Tashkent, Uzbekistan (UzDaily.com) — The U.S. Treasury Department’s decision to impose sanctions on Gazprombank poses a potential major challenge to Uzbekistan’s growing mining industry, which has relied on the Russian bank for financing the expansion of the US$4.8 billion copper mine project, expected to nearly double the country’s copper production. This was reported by The Diplomat.
With Gazprombank now excluded from the international payment system, Uzbekistan risks disruptions in its flagship project to expand the Yoshlik mine, struggling to find alternative lenders or facing the threat of secondary sanctions.
The inclusion of Gazprombank in the U.S. sanctions list could also lead to significant financial losses for European mining, engineering companies, banks, and export credit agencies operating in Uzbekistan, continuing to do business with companies financed by Gazprombank.
All of Uzbekistan’s copper production comes from the vast mining complex near Tashkent, operated by the state-owned Almalyk Mining and Metallurgical Complex (AGMK). Currently, the company is overseeing the US$4.8 billion Yoshlik expansion project, which by 2026 aims to increase copper output by 78% to 264,000 tons per year, while also increasing gold production by 50% to 800,000 ounces. The company’s chairman stated that reforms would make AGMK "a leading global copper ore processor."
Uzbekistan is heavily dependent on Russia as a key trading partner, with remittances from Uzbek workers in Russia accounting for 18% of the country’s GDP. In May, Russian President Vladimir Putin visited Tashkent for a two-day state visit, during which the Yoshlik project was discussed as part of bilateral talks to deepen economic ties between the two countries.

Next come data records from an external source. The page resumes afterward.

(** The generated expression, as the migration writes it. *)
Definition is_accessible_expr (r : accessible_row) : option bool :=
  sql_and (Some (ar_is_current_state r))
    (sql_or (sql_is_null (ar_storage_class r))
       (sql_and (sql_neq storage_class_eqb (ar_storage_class r) Glacier)
          (sql_and
             (sql_or (sql_or (sql_neq storage_class_eqb (ar_storage_class r) DeepArchive)
                        (sql_eq ResetCurrentState.event_type_eqb (ar_reason r)
                           ResetCurrentState.Restored))
                (sql_eq ResetCurrentState.event_type_eqb (ar_reason r)
                   ResetCurrentState.CrawlRestored))
             (sql_or (sql_neq storage_class_eqb (ar_storage_class r) IntelligentTiering)
                (sql_is_null (ar_archive_status r)))))).

(** [is_accessible bool not null generated always as (...) stored]: the stored
    value, or [None] when the NOT NULL constraint rejects the row. *)
Definition is_accessible (r : accessible_row) : option bool :=
  is_accessible_expr r.

(** The two-valued reading of the column. *)
Definition reason_restored (r : option ResetCurrentState.event_type) : bool :=
  match r with
  | Some ResetCurrentState.Restored | Some ResetCurrentState.CrawlRestored => true
  | _ => false
  end.

Definition accessible_formula (r : accessible_row) : bool :=
  ar_is_current_state r &&
  match ar_storage_class r with
  | None => true
  | Some sc =>
      negb (storage_class_eqb sc Glacier) &&
      (negb (storage_class_eqb sc DeepArchive) || reason_restored (ar_reason r)) &&
      (negb (storage_class_eqb sc IntelligentTiering) ||
       match ar_archive_status r with None => true | Some _ => false end)
  end.

End IsAccessible.

(* ------------------------------------------------------------------ *)
(** ** The [s3_metadata] table ([v2/0006_s3_metadata.sql]) and its
    references to [object] and [historical_object] *)

Module S3Metadata.

(** The columns of [s3_metadata] that carry a constraint; the others
    ([storage_class], [e_tag], [tags], ...) are unconstrained and omitted.
    A [uuid] is a [nat]. *)
Record s3_metadata := mk_s3_metadata {
  s3_metadata_id : nat;
  object_id : option nat;
  historical_object_id : option nat
}.

(** The three tables, each as its rows (for [object] and
    [historical_object], their primary keys). *)
Record db := mk_db {
  objects : list nat;
  historical_objects : list nat;
  s3_metadata_rows : list s3_metadata
}.

Definition empty_db : db := mk_db [] [] [].

(** [num_nonnulls(object_id, historical_object_id)]. *)
Definition num_nonnulls (a b : option nat) : nat :=
  (if a then 1 else 0) + (if b then 1 else 0).

Definition opt_nat_eqb (a : option nat) (v : nat) : bool :=
  match a with Some x => Nat.eqb x v | None => false end.

(** [unique]: NULLs are distinct, a non-NULL value must not occur yet. *)
Definition unique_ok (f : s3_metadata -> option nat) (m : s3_metadata)
    (rows : list s3_metadata) : bool :=
  match f m with
  | None => true
  | Some v => negb (existsb (fun r => opt_nat_eqb (f r) v) rows)
  end.

(** [references t]: a non-NULL value must be a key of [t]. *)
Definition fk_ok (a : option nat) (keys : list nat) : bool :=
  match a with None => true | Some v => existsb (Nat.eqb v) keys end.

(** Every constraint of a new row [m] against the other rows [rows]. *)
Definition row_ok (d : db) (m : s3_metadata) (rows : list s3_metadata) : bool :=
  Nat.eqb (num_nonnulls (object_id m) (historical_object_id m)) 1 &&
  negb (existsb (fun r => Nat.eqb (s3_metadata_id r) (s3_metadata_id m)) rows) &&
  unique_ok object_id m rows && unique_ok historical_object_id m rows &&
  fk_ok (object_id m) (objects d) && fk_ok (historical_object_id m) (historical_objects d).
(** * vector-math: Vector2, Vector3 and Vector4 over IEEE-754 doubles

    A shallow embedding of [src/classes/vector2.ts], [vector3.ts] and
    [vector4.ts].  A JavaScript [number] is a binary64 value; it is modelled
    by the Standard Library's executable specification of IEEE-754
    arithmetic ([spec_float] with [prec = 53], [emax = 1024]), which has one
    NaN, two zeros and two infinities, exactly what JavaScript can observe.

    The development has two layers.
    - A value layer: a record of fields per class and every getter and
      static function as a function of the field values of its arguments.
    - An object layer: a heap of objects addressed by references, in which
      [new] allocates, instance methods assign fields in place, and a static
      function returns a reference.  It settles the statements about
      instance identity ("returns [a] itself", "returns a new instance"). *)

From Stdlib Require Import ZArith Bool Lia Reals Lra.
From Stdlib Require Import Floats.SpecFloat.
From stdpp Require Import base list.

Local Open Scope Z_scope.

(** ** JavaScript numbers *)

Definition number : Type := spec_float.

Definition prec : Z := 53.
Definition emax : Z := 1024.

Declare Scope num_scope.
Delimit Scope num_scope with num.
Bind Scope num_scope with number.

Definition add (a b : number) : number := SFadd prec emax a b.
Definition sub (a b : number) : number := SFsub prec emax a b.
Definition mul (a b : number) : number := SFmul prec emax a b.
Definition div (a b : number) : number := SFdiv prec emax a b.
Definition neg (a : number) : number := SFopp a.
Definition Math_sqrt (a : number) : number := SFsqrt prec emax a.

(** The relational operators; each is [false] as soon as an operand is NaN. *)
Definition lt (a b : number) : bool := SFltb a b.
Definition gt (a b : number) : bool := SFltb b a.
Definition le (a b : number) : bool := SFleb a b.
Definition ge (a b : number) : bool := SFleb b a.
(** [a == b] on numbers: [-0 == 0] holds and [NaN == NaN] does not. *)
Definition eqb (a b : number) : bool := SFeqb a b.

Infix "+" := add : num_scope.
Infix "-" := sub : num_scope.
Infix "*" := mul : num_scope.
Infix "/" := div : num_scope.
Notation "- a" := (neg a) : num_scope.
Infix "<?" := lt : num_scope.
Infix ">?" := gt : num_scope.
Infix "<=?" := le : num_scope.
Infix ">=?" := ge : num_scope.
Infix "==" := eqb (at level 70, no associativity) : num_scope.

(** Literals. *)
Definition n0 : number := S754_zero false.
Definition n1 : number := S754_finite false 4503599627370496 (-52).
Definition Infinity : number := S754_infinity false.
Definition NaN : number := S754_nan.

(** [of_Z m e] is the double nearest to [m * 2^e]. *)
Definition of_Z (m e : Z) : number := binary_normalize prec emax m e false.

(** [ToBoolean] on a number: [+0], [-0] and [NaN] are falsy. *)
Definition truthy (a : number) : bool :=
  match a with
  | S754_zero _ | S754_nan => false
  | _ => true
  end.

Definition isNaN (a : number) : bool :=
  match a with S754_nan => true | _ => false end.

Definition is_zero (a : number) : bool :=
  match a with S754_zero _ => true | _ => false end.

(** A representable double: the mantissa and exponent are in range. *)
Definition valid (a : number) : bool := valid_binary prec emax a.

(** The sign bit is set (NaN has none). *)
Definition sign_set (a : number) : bool :=
  match a with
  | S754_zero s | S754_infinity s | S754_finite s _ _ => s
  | S754_nan => false
  end.

(** [has_sign s a]: [a] is not NaN and its sign bit is [s]. *)
Definition has_sign (s : bool) (a : number) : Prop :=
  match a with
  | S754_zero s' | S754_infinity s' | S754_finite s' _ _ => s' = s
  | S754_nan => False
  end.

(** An optional constructor argument: [None] is [undefined].  The field
    keeps its initialiser [d] unless the argument is truthy:
    [if (x) this.x = x]. *)
Definition init (d : number) (arg : option number) : number :=
  match arg with
  | Some v => if truthy v then v else d
  | None => d
  end.

(** What the constructor stores for the quotient of [n] by the zero of
    sign [s]: the infinity of the quotient's sign, or the initialiser [d]
    when the quotient is NaN (the dividend is a zero or NaN). *)
Definition quotient_by_zero (d n : number) (s : bool) : number :=
  if truthy n then S754_infinity (xorb (sign_set n) s) else d.

(** One field of the interpolation [a + (b - a) * t], each of the three
    steps stored through the constructor of a field with initialiser [d]. *)
Definition lerp_field (d a b t : number) : number :=
  init d (Some (a + init d (Some (init d (Some (b - a)) * t))))%num.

Russia has been interested in the Yoshlik project since 2021, when Gazprombank and the state-owned Russian development bank VEB.RF agreed on US$2 billion worth of deals with AGMK to finance the purchase of Russian mining equipment for the expansion. In 2022, part of the US$800 million deal with VEB.RF was canceled after the U.S., EU, and UK imposed sanctions on the bank and its management following Russia’s full-scale invasion of Ukraine.
Now, with Gazprombank also under U.S. sanctions, AGMK risks losing its second major investor due to the sanctions and will likely be forced to seek refinancing options to fill the funding gap and avoid secondary U.S. sanctions.
AGMK’s development strategy, published in October before the sanctions were imposed, clearly showed that Gazprombank remained a major investor in the project, providing a US$1 billion credit line, of which US$670 million had already been used to purchase mining equipment from major European engineering companies, including Germany’s Thyssenkrupp, Switzerland’s ABB Group, and the UK’s Weir Group.
The U.S. decision to intensify sanctions against Russia by including Gazprombank in the sanctions list may lead to further sanctions-related and logistical issues for AGMK, potentially affecting European companies whose supplies to Uzbekistan were previously financed by the now-sanctioned bank.
In 2022, a UK delegation helped broker an export deal worth €14.2 million for the supply of equipment manufactured by the British engineering company Weir Group for use in the Yoshlik project.
In October 2024, the UK’s export agency, UK Export Finance, announced it would take on the risk and provide a guarantee for refinancing the loan, this time through the Spanish bank Santander. The collapse of the VEB.RF credit in 2022 likely pushed AGMK and Weir Group to refinance the deal with UK support through its export agency.
For AGMK, failure to refinance the Yoshlik project without Gazprombank’s involvement could result in secondary sanctions being imposed on the mine’s owner, effectively isolating the company while attempting to diversify its export supplies.